Abstract Introduction/Background This study assessed the checkpoint kinase 1 inhibitor, prexasertib, in patients with extensive-stage small-cell lung cancer (ED-SCLC). Patients and Methods This was a parallel-cohort phase II study of 105 mg/m2 prexasertib once every 14 days for patients who progressed after ≤2 prior therapies and had platinum-sensitive (Cohort 1) or platinum-resistant/platinum-refractory (Cohort 2) disease. The primary endpoint was objective response rate (ORR). Secondary endpoints included disease control rate (DCR), progression-free survival (PFS), overall survival (OS), safety, and pharmacokinetics. Exploratory endpoints included biomarker identification and assessment of an alternate regimen (Cohort 3: 40 mg/m2 days 1-3,14-day cycle). Results In Cohort 1 (n=58), ORR was 5.2%, DCR 31%, median PFS 1.41 months (95% CI 1.31, 1.64), and median OS 5.42 months (95% CI 3.75, 8.51). In Cohort 2 (n=60), ORR was 0%, DCR 20%, median PFS 1.36 months (95% CI 1.25, 1.45), and median OS 3.15 months (95% CI 2.27, 5.52).
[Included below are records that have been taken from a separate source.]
(** C4, amended. For an event whose [data.object] is missing, on a runtime
    whose upper case of "usd" is "USD", the normalisation does not throw
    and returns the defaults: the product "支付", the quantity 1, the method
    "stripe", the amount 0 and the currency "USD". *)
Theorem normalize_defaults_without_object {RT : Runtime} (now : Z)
    (evt : value) :
  nullish evt = false ->
  optGet (own evt (js "data")) (js "object") = VUndef ->
  toUpperCase (js "usd") = js "USD" ->
  exists r,
    normalizeStripeEvent now evt = Ok r
    /\ product_name r = VStr zhPayment
    /\ quantity r = IInt 1
    /\ payment_method r = VStr (js "stripe")
    /\ amount_minor r = VNum (ofZ 0)
    /\ currency r = js "USD".
Proof.
  intros Hnull Hobj Hupper.
  unfold normalizeStripeEvent, Get, objectOf. rewrite Hnull. cbn [bind].
  rewrite Hobj.
  change (or VUndef (VObj [])) with (VObj []).
  change (callToString
            (or (or (own (VObj []) (js "currency"))
                    (own (VObj []) (js "currency_code")))
                (VStr (js "usd"))))
    with (Ok (A := jsstring) (js "usd")).
  cbn [bind]. rewrite Hupper.
  eexists. split; [vm_compute; reflexivity|].
  repeat split.
Qed.

(** The theorem on an event without [data], on the reference runtime. *)
Lemma normalize_defaults_without_object_witness :
  exists r,
    normalizeStripeEvent (RT := referenceRuntime) 1700000060002
      Sample.noObject = Ok r
    /\ product_name r = VStr zhPayment
    /\ quantity r = IInt 1
    /\ payment_method r = VStr (js "stripe")
    /\ amount_minor r = VNum (ofZ 0)
    /\ currency r = js "USD".
Proof.
  apply (normalize_defaults_without_object (RT := referenceRuntime)
           1700000060002 Sample.noObject); reflexivity.
Defined.











(** C10. The amount of a record is the first of [amount_total],
    [amount_paid], [amount_due], [amount], [amount_captured] that is
    present and not [null], whatever it holds, and 0 when there is none: a
    candidate wins as soon as those before it are absent or [null], so an
    earlier 0 hides a later amount. The other chains take the first
    candidate that is not empty, and 0 is empty for them. *)
Theorem amount_minor_nullish_chain {RT : Runtime} (now : Z) (evt : value)
    (r : PaymentRecord) :
  normalizeStripeEvent now evt = Ok r ->
  let obj := eventObject evt in
  amount_minor r = firstPresent (amountCandidates obj) (VNum (ofZ 0))
  /\ (forall k v,
        nth_error (amountCandidates obj) k = Some v ->
        nullish v = false ->
        (forall j, j < k -> nullish (nth j (amountCandidates obj) VUndef) = true) ->
        amount_minor r = v)
  /\ nullish (VNum (ofZ 0)) = false
  /\ truthy (VNum (ofZ 0)) = false
  /\ id r = firstTruthy [own obj (js "id")] (own evt (js "id"))
  /\ email r =
       firstTruthy
         [optGet (own obj (js "customer_details")) (js "email");
          own obj (js "customer_email"); own obj (js "receipt_email");
          optGet (own obj (js "billing_details")) (js "email")] VNull
  /\ order_no r =
       firstTruthy
         [own obj (js "id"); own obj (js "payment_intent");
          own obj (js "charge"); own obj (js "subscription");
          own obj (js "invoice")] (own evt (js "id"))
  /\ product_name r =
       firstTruthy
         [optGet (own obj (js "metadata")) (js "product_name");
          optGet (optGet (optIndex0 (own obj (js "display_items")))
                         (js "custom")) (js "name");
          optGet (own obj (js "metadata")) (js "name")] (VStr zhPayment)
  /\ payment_method r =
       firstTruthy
         [optIndex0 (own obj (js "payment_method_types"));
          optGet (own obj (js "payment_method_details")) (js "type");
          own obj (js "payment_method")] (VStr (js "stripe"))
  /\ customer_id r = firstTruthy [own obj (js "customer")] VNull.
Proof.
  intros Hr obj. apply normalize_inv in Hr. fold obj in Hr.
  destruct Hr as (_ & _ & Hamt & _ & _ & _ & _ & Hid & Hmail & Hord & Hprod
                  & Hpay & Hcust).
  repeat split; try assumption.
  intros k v Hk Hv Hbefore. rewrite Hamt.
  apply firstPresent_nth with (k := k); assumption.
Qed.

(** The theorem on a session whose total is 0 and whose paid amount is 500:
    the amount is 0; its [id] is empty, and the order number is the next
    candidate. *)
Lemma amount_minor_nullish_chain_witness :
  exists r,
    normalizeStripeEvent (RT := referenceRuntime) 1700000060002
      Sample.zeroTotal = Ok r
    /\ amount_minor r = VNum (ofZ 0)
    /\ order_no r = VStr (js "pi_3").
Proof.
  eexists. split; [vm_compute; reflexivity|].
  pose proof (amount_minor_nullish_chain (RT := referenceRuntime)
                1700000060002 Sample.zeroTotal _
                ltac:(vm_compute; reflexivity)) as H.
  destruct H as (Hamt & _ & _ & _ & _ & _ & Hord & _).
  split; [rewrite Hamt | rewrite Hord]; reflexivity.
Defined.

(** ** The request handler *)

Lemma fetch_webhook {RT : Runtime} (clock : Clock) (out : Outside) (env : Env)
    (request : Request) :
  method request = js "POST" ->
  pathname request = js "/stripe-webhook" ->
  fetch clock out env request = stripeWebhook clock out env request.
Proof. intros Hm Hp. unfold fetch. rewrite Hm, Hp. reflexivity. Qed.

Lemma catchWarn_fulfils (tasks : list (result unit)) :
  PromiseAll (map catchWarn tasks) = Ok tt.
Proof.
  induction tasks as [|[u|e] tasks IH]; simpl; auto.
Qed.

(** The promises on [tasks] are all caught, so [Promise.all] fulfils. *)
Lemma dispatch_fulfils {A} (settled : list (A * result unit)) :
  PromiseAll (map (fun t => catchWarn (snd t)) settled) = Ok tt.
Proof.
  rewrite <- (map_map snd catchWarn). apply catchWarn_fulfils.
Qed.

(** The response of the webhook, case by case. *)
Lemma stripeWebhook_response {RT : Runtime} (clock : Clock) (out : Outside)
    (env : Env) (request : Request) :
  response (stripeWebhook clock out env request) =
  if threw (verification clock env request)
     || processingThrows clock (body request)
  then {| status := 400; text := js "signature verification failed" |}
  else
    match JSON_parse (body request) with
    | Some evt =>
        if okTypesHas (own evt (js "type"))
        then {| status := 200; text := js "ok" |}
        else {| status := 200; text := js "ignored" |}
    | None => {| status := 400; text := js "signature verification failed" |}
    end.
Proof.
  unfold stripeWebhook, processingThrows.
  destruct (verification clock env request) as [u|e]; [|reflexivity].
  cbn [threw orb].
  destruct (JSON_parse (body request)) as [evt|]; [|reflexivity].
  unfold Get. destruct (nullish evt); [reflexivity|]. cbn [orb].
  destruct (okTypesHas (own evt (js "type"))); [|reflexivity].
  cbn [negb andb].
  destruct (normalizeStripeEvent (atNormalize clock) evt) as [info|e];
    [|reflexivity].
  cbn [threw]. rewrite dispatch_fulfils. reflexivity.
Qed.

(** The normalisation can throw: a currency that is an object with a
    [toString] property of its own cannot be turned into text. *)
Lemma normalize_can_throw :
  normalizeStripeEvent (RT := referenceRuntime) 1700000060002
    Sample.unprintableCurrency = Throw TypeError.
Proof. reflexivity. Qed.

(** C2, as stated, fails: the body "oops" carries a good signature, so
    verification succeeds, yet the response is 400, since the body is not
    JSON. *)
Lemma rejected_though_verified :
  verification (RT := referenceRuntime) Sample.clock Sample.bare
    (Sample.webhookPost Sample.oopsHeader Sample.oops) = Ok tt
  /\ status
       (response
          (fetch (RT := referenceRuntime) Sample.clock Sample.delivering
             Sample.bare (Sample.webhookPost Sample.oopsHeader Sample.oops)))
     = 400%Z.
Proof. split; vm_compute; reflexivity. Qed.

(** C2, amended. A [POST /stripe-webhook] is answered by 200 or by 400.
    It is 400 exactly when verification throws or a later step throws
    before the dispatch: the body is not JSON, the event is [null], or the
    normalisation of an accepted event throws. What the channels do never
    changes the response. *)
Theorem webhook_answers_200_or_400 {RT : Runtime} (clock : Clock)
    (out : Outside) (env : Env) (request : Request) :
  method request = js "POST" ->
  pathname request = js "/stripe-webhook" ->
  let answer := response (fetch clock out env request) in
  (status answer = 200%Z \/ status answer = 400%Z)
  /\ (status answer = 400%Z <->
      threw (verification clock env request) = true
      \/ processingThrows clock (body request) = true)
  /\ (forall out', response (fetch clock out' env request) = answer).
Proof.
  intros Hm Hp answer. subst answer.
  rewrite (fetch_webhook clock out env request Hm Hp).
  rewrite stripeWebhook_response, <- orb_true_iff.
  split; [|split].
  - destruct (threw _ || processingThrows _ _); [right; reflexivity|].
    destruct (JSON_parse (body request)) as [evt|]; [|right; reflexivity].
    destruct (okTypesHas _); left; reflexivity.
  - destruct (threw _ || processingThrows _ _) eqn:E.
    + split; reflexivity.
    + unfold processingThrows in E.
      destruct (JSON_parse (body request)) as [evt|].
      * destruct (okTypesHas _); split; discriminate.
      * rewrite orb_true_r in E. discriminate.
  - intros out'. rewrite (fetch_webhook clock out' env request Hm Hp).
    rewrite stripeWebhook_response. reflexivity.
Qed.

(** The theorem on the sample request. *)
Lemma webhook_answers_200_or_400_witness :
  status
    (response
       (fetch (RT := referenceRuntime) Sample.clock Sample.serverChanDown
          Sample.three (Sample.webhookPost Sample.paidHeader Sample.paid)))
  = 400%Z
  <-> threw (verification (RT := referenceRuntime) Sample.clock Sample.three
               (Sample.webhookPost Sample.paidHeader Sample.paid)) = true
      \/ processingThrows (RT := referenceRuntime) Sample.clock Sample.paid
         = true.
Proof.
  apply (webhook_answers_200_or_400 (RT := referenceRuntime) Sample.clock
           Sample.serverChanDown Sample.three
           (Sample.webhookPost Sample.paidHeader Sample.paid));
    reflexivity.
Defined.

Lemma invocations_app (t1 t2 : list step) :
  invocations (t1 ++ t2) = invocations t1 ++ invocations t2.
Proof. unfold invocations. apply flat_map_app. Qed.

Lemma invocations_Invoked (l : list adapter) :
  invocations (map Invoked l) = l.
Proof.
  induction l as [|a l IH]; [reflexivity|].
  simpl. now rewrite IH.
Qed.

Lemma invocations_taskSteps {A} (f : A -> adapter) (g : A -> result unit)
    (l : list A) :
  invocations (flat_map (fun t => taskSteps (f t) (g t)) l) = [].
Proof.
  induction l as [|t l IH]; [reflexivity|].
  cbn [flat_map]. rewrite invocations_app, IH, app_nil_r.
  unfold taskSteps. destruct (g t); reflexivity.
Qed.

(** The run of the webhook on an accepted event that normalises. *)
Lemma stripeWebhook_dispatch {RT : Runtime} (clock : Clock) (out : Outside)
    (env : Env) (request : Request) (evt : value) (info : PaymentRecord) :
  verification clock env request = Ok tt ->
  JSON_parse (body request) = Some evt ->
  okTypesHas (own evt (js "type")) = true ->
  normalizeStripeEvent (atNormalize clock) evt = Ok info ->
  stripeWebhook clock out env request =
  {| response := {| status := 200; text := js "ok" |};
     trace :=
       Normalized
         :: map Invoked (enabledAdapters env)
         ++ flat_map
              (fun a => taskSteps a (settles clock out env info a))
              (enabledAdapters env) |}.
Proof.
  intros Hv Hp Hty Hn. unfold stripeWebhook. rewrite Hv, Hp.
  assert (Hnull : nullish evt = false).
  { destruct evt; try reflexivity; discriminate. }
  unfold Get. rewrite Hnull, Hty. cbn [negb]. rewrite Hn.
  rewrite dispatch_fulfils. rewrite flat_map_concat_map, map_map.
  cbn [fst snd]. rewrite <- flat_map_concat_map. reflexivity.
Qed.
The most frequent all grade, related, treatment-emergent adverse events were neutrophil count decreased (Cohort 1: 69.6%, Cohort 2: 73.3%), platelet count decreased (Cohort 1: 51.8%, Cohort 2: 50.0%), white blood cell count decreased (Cohort 1: 28.6%, Cohort 2: 40.0%), and anemia (Cohort 1: 39.3%, Cohort 2: 28.3%). Eleven (19.6%) patients in Cohort 1 and 1 patient (1.7%) in Cohort 2 experienced grade ≥3 febrile neutropenia. Prexasertib pharmacokinetics were consistent with prior studies. Cohort 3 outcomes were similar to Cohorts 1 and 2. No actionable biomarkers were identified. Conclusion Prexasertib did not demonstrate activity to warrant future development as monotherapy in ED-SCLC.